TASK BRIEF: Look through the records below for the line with "row_banned_at := now;" and the line with "(Err Unreachable, t')", then return those lines and all lines between, exactly.

----------------

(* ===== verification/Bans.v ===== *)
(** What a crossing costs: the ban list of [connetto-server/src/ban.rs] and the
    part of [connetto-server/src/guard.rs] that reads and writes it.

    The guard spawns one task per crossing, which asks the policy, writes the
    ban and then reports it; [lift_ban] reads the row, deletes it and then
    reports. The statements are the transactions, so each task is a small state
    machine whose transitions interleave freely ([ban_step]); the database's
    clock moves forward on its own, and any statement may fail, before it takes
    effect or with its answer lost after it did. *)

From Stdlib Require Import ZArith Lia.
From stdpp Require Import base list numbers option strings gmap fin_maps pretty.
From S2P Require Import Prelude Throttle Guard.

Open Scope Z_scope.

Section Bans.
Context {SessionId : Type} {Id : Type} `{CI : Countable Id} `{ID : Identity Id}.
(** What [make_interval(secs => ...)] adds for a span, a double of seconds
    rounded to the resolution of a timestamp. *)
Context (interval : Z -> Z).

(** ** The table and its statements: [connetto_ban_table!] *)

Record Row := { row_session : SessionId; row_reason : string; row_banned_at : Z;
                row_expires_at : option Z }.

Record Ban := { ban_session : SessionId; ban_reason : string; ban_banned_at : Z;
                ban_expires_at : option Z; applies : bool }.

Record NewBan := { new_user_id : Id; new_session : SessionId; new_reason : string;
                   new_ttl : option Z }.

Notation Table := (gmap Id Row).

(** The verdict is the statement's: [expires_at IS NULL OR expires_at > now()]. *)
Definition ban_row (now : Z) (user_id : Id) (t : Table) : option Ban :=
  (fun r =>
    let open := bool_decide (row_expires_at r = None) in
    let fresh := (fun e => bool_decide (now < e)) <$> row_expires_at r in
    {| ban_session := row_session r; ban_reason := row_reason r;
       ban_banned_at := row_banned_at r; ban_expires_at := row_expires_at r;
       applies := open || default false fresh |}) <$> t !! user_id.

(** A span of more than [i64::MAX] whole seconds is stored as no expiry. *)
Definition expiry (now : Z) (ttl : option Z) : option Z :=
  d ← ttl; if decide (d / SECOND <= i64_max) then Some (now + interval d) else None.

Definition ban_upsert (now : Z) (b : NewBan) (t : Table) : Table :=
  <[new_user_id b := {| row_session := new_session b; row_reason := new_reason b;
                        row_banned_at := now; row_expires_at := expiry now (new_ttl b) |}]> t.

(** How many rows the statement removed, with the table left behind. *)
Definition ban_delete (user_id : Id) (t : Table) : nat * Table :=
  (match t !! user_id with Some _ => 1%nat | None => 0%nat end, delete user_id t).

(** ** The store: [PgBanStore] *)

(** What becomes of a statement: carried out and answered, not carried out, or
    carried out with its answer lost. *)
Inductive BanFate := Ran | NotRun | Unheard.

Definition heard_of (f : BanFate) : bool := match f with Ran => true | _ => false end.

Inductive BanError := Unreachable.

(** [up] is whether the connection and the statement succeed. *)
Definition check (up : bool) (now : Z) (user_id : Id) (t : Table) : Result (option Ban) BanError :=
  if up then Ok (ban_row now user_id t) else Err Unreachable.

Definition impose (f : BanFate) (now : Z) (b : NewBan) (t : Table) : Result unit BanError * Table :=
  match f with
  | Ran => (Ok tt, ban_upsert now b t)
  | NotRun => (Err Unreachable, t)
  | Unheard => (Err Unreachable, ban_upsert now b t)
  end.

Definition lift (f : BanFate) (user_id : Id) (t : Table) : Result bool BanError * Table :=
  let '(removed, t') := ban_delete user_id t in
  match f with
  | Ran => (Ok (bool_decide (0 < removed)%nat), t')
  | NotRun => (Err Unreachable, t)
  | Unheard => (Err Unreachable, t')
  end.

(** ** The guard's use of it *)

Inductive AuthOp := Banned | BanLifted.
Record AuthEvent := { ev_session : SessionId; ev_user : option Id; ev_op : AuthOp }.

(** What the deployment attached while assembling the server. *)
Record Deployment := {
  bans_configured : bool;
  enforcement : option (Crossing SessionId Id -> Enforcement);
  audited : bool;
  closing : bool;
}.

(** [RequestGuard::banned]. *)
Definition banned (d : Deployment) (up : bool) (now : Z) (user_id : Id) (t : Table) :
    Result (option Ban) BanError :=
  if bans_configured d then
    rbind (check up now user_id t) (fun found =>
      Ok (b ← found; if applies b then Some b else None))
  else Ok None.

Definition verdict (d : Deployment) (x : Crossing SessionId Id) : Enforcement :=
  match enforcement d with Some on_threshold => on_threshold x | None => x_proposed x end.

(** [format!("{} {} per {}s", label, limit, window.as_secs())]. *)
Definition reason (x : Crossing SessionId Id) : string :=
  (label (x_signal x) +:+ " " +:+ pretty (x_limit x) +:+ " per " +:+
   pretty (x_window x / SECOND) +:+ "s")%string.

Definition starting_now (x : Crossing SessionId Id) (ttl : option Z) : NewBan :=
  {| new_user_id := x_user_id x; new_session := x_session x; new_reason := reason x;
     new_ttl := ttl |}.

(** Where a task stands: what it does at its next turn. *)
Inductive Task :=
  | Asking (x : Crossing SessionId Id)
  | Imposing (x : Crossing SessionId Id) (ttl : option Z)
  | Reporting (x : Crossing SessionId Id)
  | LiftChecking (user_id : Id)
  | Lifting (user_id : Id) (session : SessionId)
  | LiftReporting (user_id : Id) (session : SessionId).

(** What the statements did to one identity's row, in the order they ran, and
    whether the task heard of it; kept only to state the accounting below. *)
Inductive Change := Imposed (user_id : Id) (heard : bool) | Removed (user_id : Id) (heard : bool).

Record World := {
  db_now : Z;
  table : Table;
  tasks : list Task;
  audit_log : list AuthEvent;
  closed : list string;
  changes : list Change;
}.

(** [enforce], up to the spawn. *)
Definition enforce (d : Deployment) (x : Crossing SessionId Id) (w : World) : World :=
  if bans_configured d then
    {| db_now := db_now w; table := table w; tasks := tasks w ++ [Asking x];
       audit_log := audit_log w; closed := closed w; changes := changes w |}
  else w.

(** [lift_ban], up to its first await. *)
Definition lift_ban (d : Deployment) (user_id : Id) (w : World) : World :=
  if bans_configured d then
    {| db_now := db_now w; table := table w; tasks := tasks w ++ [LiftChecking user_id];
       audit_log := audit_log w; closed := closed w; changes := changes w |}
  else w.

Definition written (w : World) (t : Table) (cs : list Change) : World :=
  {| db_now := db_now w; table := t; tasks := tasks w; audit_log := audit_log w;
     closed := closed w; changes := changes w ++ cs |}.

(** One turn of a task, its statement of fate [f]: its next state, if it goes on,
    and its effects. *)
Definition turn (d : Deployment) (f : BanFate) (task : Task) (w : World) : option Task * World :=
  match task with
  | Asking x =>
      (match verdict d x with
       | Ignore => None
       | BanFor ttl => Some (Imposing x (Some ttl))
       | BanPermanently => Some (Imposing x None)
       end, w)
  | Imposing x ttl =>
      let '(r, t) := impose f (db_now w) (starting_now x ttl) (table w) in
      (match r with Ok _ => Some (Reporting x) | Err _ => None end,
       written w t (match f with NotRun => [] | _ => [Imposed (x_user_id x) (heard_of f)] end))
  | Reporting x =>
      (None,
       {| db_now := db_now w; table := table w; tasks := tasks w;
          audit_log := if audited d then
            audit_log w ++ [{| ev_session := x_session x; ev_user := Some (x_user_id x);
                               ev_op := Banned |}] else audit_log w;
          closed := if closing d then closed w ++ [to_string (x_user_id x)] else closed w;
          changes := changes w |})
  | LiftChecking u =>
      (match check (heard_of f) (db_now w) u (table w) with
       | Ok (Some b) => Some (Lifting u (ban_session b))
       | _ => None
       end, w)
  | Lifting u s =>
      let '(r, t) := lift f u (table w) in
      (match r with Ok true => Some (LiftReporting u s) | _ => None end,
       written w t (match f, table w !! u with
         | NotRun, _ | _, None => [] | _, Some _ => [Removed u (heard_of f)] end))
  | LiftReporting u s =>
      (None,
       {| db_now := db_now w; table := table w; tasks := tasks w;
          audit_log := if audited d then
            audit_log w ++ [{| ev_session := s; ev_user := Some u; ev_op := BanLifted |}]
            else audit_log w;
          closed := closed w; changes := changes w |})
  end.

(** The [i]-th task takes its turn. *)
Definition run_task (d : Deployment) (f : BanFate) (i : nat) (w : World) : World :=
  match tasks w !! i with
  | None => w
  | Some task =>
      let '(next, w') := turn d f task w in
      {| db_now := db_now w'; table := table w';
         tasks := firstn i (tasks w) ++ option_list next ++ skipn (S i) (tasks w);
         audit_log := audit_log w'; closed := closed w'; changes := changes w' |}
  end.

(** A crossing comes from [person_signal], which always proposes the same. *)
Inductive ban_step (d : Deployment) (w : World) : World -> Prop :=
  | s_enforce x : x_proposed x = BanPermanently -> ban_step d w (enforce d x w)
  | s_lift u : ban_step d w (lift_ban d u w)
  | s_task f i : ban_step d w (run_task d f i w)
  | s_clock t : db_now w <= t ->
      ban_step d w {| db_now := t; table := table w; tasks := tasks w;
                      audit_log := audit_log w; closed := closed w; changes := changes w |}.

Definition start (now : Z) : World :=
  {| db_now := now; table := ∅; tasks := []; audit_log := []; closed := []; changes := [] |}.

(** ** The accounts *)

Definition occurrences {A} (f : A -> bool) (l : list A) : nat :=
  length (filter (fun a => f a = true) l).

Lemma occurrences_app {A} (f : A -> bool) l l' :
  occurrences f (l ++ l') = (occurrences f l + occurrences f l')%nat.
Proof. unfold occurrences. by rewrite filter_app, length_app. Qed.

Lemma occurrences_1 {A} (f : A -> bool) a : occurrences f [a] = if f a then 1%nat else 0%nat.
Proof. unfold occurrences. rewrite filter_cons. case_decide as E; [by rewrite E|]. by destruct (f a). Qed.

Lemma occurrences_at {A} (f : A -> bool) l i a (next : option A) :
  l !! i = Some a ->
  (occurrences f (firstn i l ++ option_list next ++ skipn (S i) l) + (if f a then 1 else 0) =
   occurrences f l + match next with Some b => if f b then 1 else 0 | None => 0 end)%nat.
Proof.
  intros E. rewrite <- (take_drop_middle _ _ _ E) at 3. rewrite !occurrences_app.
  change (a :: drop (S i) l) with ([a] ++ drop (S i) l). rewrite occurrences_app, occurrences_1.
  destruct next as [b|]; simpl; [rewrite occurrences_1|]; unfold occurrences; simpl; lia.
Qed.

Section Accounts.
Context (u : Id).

----------------

EXPECTED OUTPUT:
                        row_banned_at := now; row_expires_at := expiry now (new_ttl b) |}]> t.

(** How many rows the statement removed, with the table left behind. *)
Definition ban_delete (user_id : Id) (t : Table) : nat * Table :=
  (match t !! user_id with Some _ => 1%nat | None => 0%nat end, delete user_id t).

(** ** The store: [PgBanStore] *)

(** What becomes of a statement: carried out and answered, not carried out, or
    carried out with its answer lost. *)
Inductive BanFate := Ran | NotRun | Unheard.

Definition heard_of (f : BanFate) : bool := match f with Ran => true | _ => false end.

Inductive BanError := Unreachable.

(** [up] is whether the connection and the statement succeed. *)
Definition check (up : bool) (now : Z) (user_id : Id) (t : Table) : Result (option Ban) BanError :=
  if up then Ok (ban_row now user_id t) else Err Unreachable.

Definition impose (f : BanFate) (now : Z) (b : NewBan) (t : Table) : Result unit BanError * Table :=
  match f with
  | Ran => (Ok tt, ban_upsert now b t)
  | NotRun => (Err Unreachable, t)
  | Unheard => (Err Unreachable, ban_upsert now b t)
  end.

Definition lift (f : BanFate) (user_id : Id) (t : Table) : Result bool BanError * Table :=
  let '(removed, t') := ban_delete user_id t in
  match f with
  | Ran => (Ok (bool_decide (0 < removed)%nat), t')
  | NotRun => (Err Unreachable, t)
  | Unheard => (Err Unreachable, t')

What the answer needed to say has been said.